An employe of the plaintiff testified that she heard the defendant say that he had consigned his peaches, and the plaintiff produced three peach growers (from the number which defendant testified had loaded peaches at the same times and in the same cars with himself), each of whom testified that he had delivered his peaches to the plaintiff "on consignment."
Upon substantially the foregoing evidence the jury found for the defendant.
The question to be determined is whether the reception of *Page 566 the evidence complained of by appellant affords grounds sufficient to warrant a reversal of the judgment.
The cases are generally to the effect that contracts, or their terms, in case of dispute, cannot be proved by evidence that one of the parties has made other similar contracts with other persons. 11 Ency. Ev. 780, 783. Professor Wigmore, however, says that the evidence as a class is not inadmissible; that there is merely a question in each instance of the probative value of the particular facts offered. 1 Wigmore, Ev. § 377(3). And there is respectable authority for the proposition that the admission or exclusion of such evidence is within the discretion of the trial court, subject to review only in case of abuse. 22C.J. 744; Bone v. Hayes, 99 P. 172, 154 Cal. 759;Wilkinson v.

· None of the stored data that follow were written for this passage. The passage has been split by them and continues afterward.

(* ===== verification/TickDecoder.v ===== *)
(** * Binary tick frames ([src/src/protocol/tick_decoder.rs])

    The decoder of market data frames: blocks of entries in a bit stream read
    most significant bit first. *)

From S2P Require Import Prelude BitReader.
Local Open Scope Z_scope.

(** ** Market data frames *)
Module Ticks.

Definition O_BID_PRICE : Z := 0.
Definition O_ASK_PRICE : Z := 1.
Definition O_LAST_PRICE : Z := 2.
Definition O_CLOSE_PRICE : Z := 3.
Definition O_BID_SIZE : Z := 4.
Definition O_ASK_SIZE : Z := 5.
Definition O_LAST_SIZE : Z := 6.
Definition O_AUTO_EXEC : Z := 7.
Definition O_HIGH_PRICE : Z := 8.
Definition O_LOW_PRICE : Z := 9.
Definition O_VOLUME : Z := 10.
Definition O_PRE_OPEN : Z := 11.
Definition O_ATTRIBUTES : Z := 13.
Definition O_BID_EXCH : Z := 16.
Definition O_ASK_EXCH : Z := 17.
Definition O_HALTED : Z := 18.
Definition O_TIMESTAMP_BASE : Z := 20.
Definition O_TIMESTAMP_DELTA : Z := 21.
Definition O_OPEN_PRICE : Z := 22.
Definition O_LAST_EXCH : Z := 27.

Definition MAX_VALUE_BYTES : Z := 8.

Record RawTick := mkRawTick {
  server_tag : Z;
  tick_type : Z;
  magnitude : Z;
  stats_block : bool;
  first : bool;
  scale : Z;
}.

#[export] Instance RawTick_eq_dec : EqDecision RawTick.
Proof. solve_decision. Defined.

(** What the loop over the entries of a block ends with: the block was read
    (or left by a [break]), or it is malformed and dropped. *)
Inductive block_end :=
  | BlockRead (r : BitReader) (ticks : list RawTick)
  | BlockDropped.

(** [while has_more == 1 { ... }] of [decode_ticks_35p_into]. [base] is the
    buffer before the block ([ticks[..block_start]]), [ticks] the entries of
    the block so far. *)
Fixpoint decode_entries (fuel : nat) (stats_block : bool) (server_tag : Z)
    (r : BitReader) (ticks : list RawTick) (prev_type : option Z) : outcome block_end :=
  match fuel with
  | O => OutOfFuel
  | S fuel =>
    if (remaining r <? 8)%nat then Ret BlockDropped else
    match read_unsigned r 5 with None => Ret (BlockRead r ticks) | Some (raw_tick_type, r) =>
    match read_unsigned r 1 with None => Ret (BlockRead r ticks) | Some (has_more, r) =>
    match read_unsigned r 2 with None => Ret (BlockRead r ticks) | Some (v, r) =>
    let raw_width := v + 1 in
    let header :=
      if raw_tick_type =? 31 then
        if (remaining r <? 16)%nat then None else
        let? (tick_type, r) := read_unsigned r 8 in
        let? (width_byte, r) := read_unsigned r 8 in
        Some (tick_type, Z.land width_byte 0x0F, Z.shiftr width_byte 4, r)
      else Some (raw_tick_type, raw_width, 0, r) in
    match header with
    | None => Ret BlockDropped
    | Some (tick_type, byte_width, scale, r) =>
      let total_value_bits := Z.to_nat (8 * byte_width) in
      if (byte_width =? 0) || (MAX_VALUE_BYTES <? byte_width)
         || (remaining r <? total_value_bits)%nat then Ret BlockDropped else
      match read_unsigned r 1 with None => Ret BlockDropped | Some (sign, r) =>
      match read_unsigned r (total_value_bits - 1) with None => Ret BlockDropped | Some (m, r) =>
      let magnitude_unsigned := swrap 64 m in
      let magnitude := if sign =? 1 then - magnitude_unsigned else magnitude_unsigned in
      let tick := mkRawTick server_tag tick_type magnitude
        (stats_block || ((tick_type =? O_TIMESTAMP_BASE) && bool_decide (prev_type = Some O_CLOSE_PRICE)))
        (length ticks =? 0)%nat scale in
      let ticks := ticks ++ [tick] in
      if has_more =? 1
      then decode_entries fuel stats_block server_tag r ticks (Some tick_type)
      else Ret (BlockRead r ticks)
      end end
    end end end end
  end.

Dilenbeck, 168 N.W. 115, 184 Iowa 81. In the latter view the test of admissibility is the degree of probability that the course pursued in one instance would be followed in the other. The defendant's contract, as testified to by himself, was a consignment contract with a guarantee of 75 cents per bushel. The evidence objected to was that three witnesses each sold his peach crop to the plaintiff at 75 cents a bushel, which was a variation from defendant's contract. And the defendant produced a fourth witness who testified to a contract with the plaintiff which differed from them 1 all. In these circumstances we have no hesitancy in saying that the evidence under consideration was wholly without probative value, and that it should have been excluded.
But it does not follow that the judgment must be reversed for the error. The plaintiff produced three witnesses who each testified that he disposed of his peach crop to plaintiff "upon consignment." There was no dispute whatever as to the terms upon which any of the third persons had dealt with the plaintiff, or that the terms of their contracts differed from each other and all differed from the contract asserted by defendant. If any inference or presumption at all was deducible from the contracts made with third persons, it was in favor of the plaintiff's contention, because four of the seven witnesses who testified upon the subject testified to having made contracts identical with what the plaintiff *Page 567 claimed was its contract with the defendant, and neither of the seven testified to a contract identical with the contract as claimed by defendant. We are unable to say 2 from this record that the plaintiff was affected or injured in any substantial right by the error complained of. The verdict of the jury must have been the same had the evidence objected to been excluded. Knowlton v. Thompson, 218, P. 117,62 Utah, 142.
Judgment affirmed.
GIDEON, C.J., and FRICK, J., concur.
THURMAN, J., dissents.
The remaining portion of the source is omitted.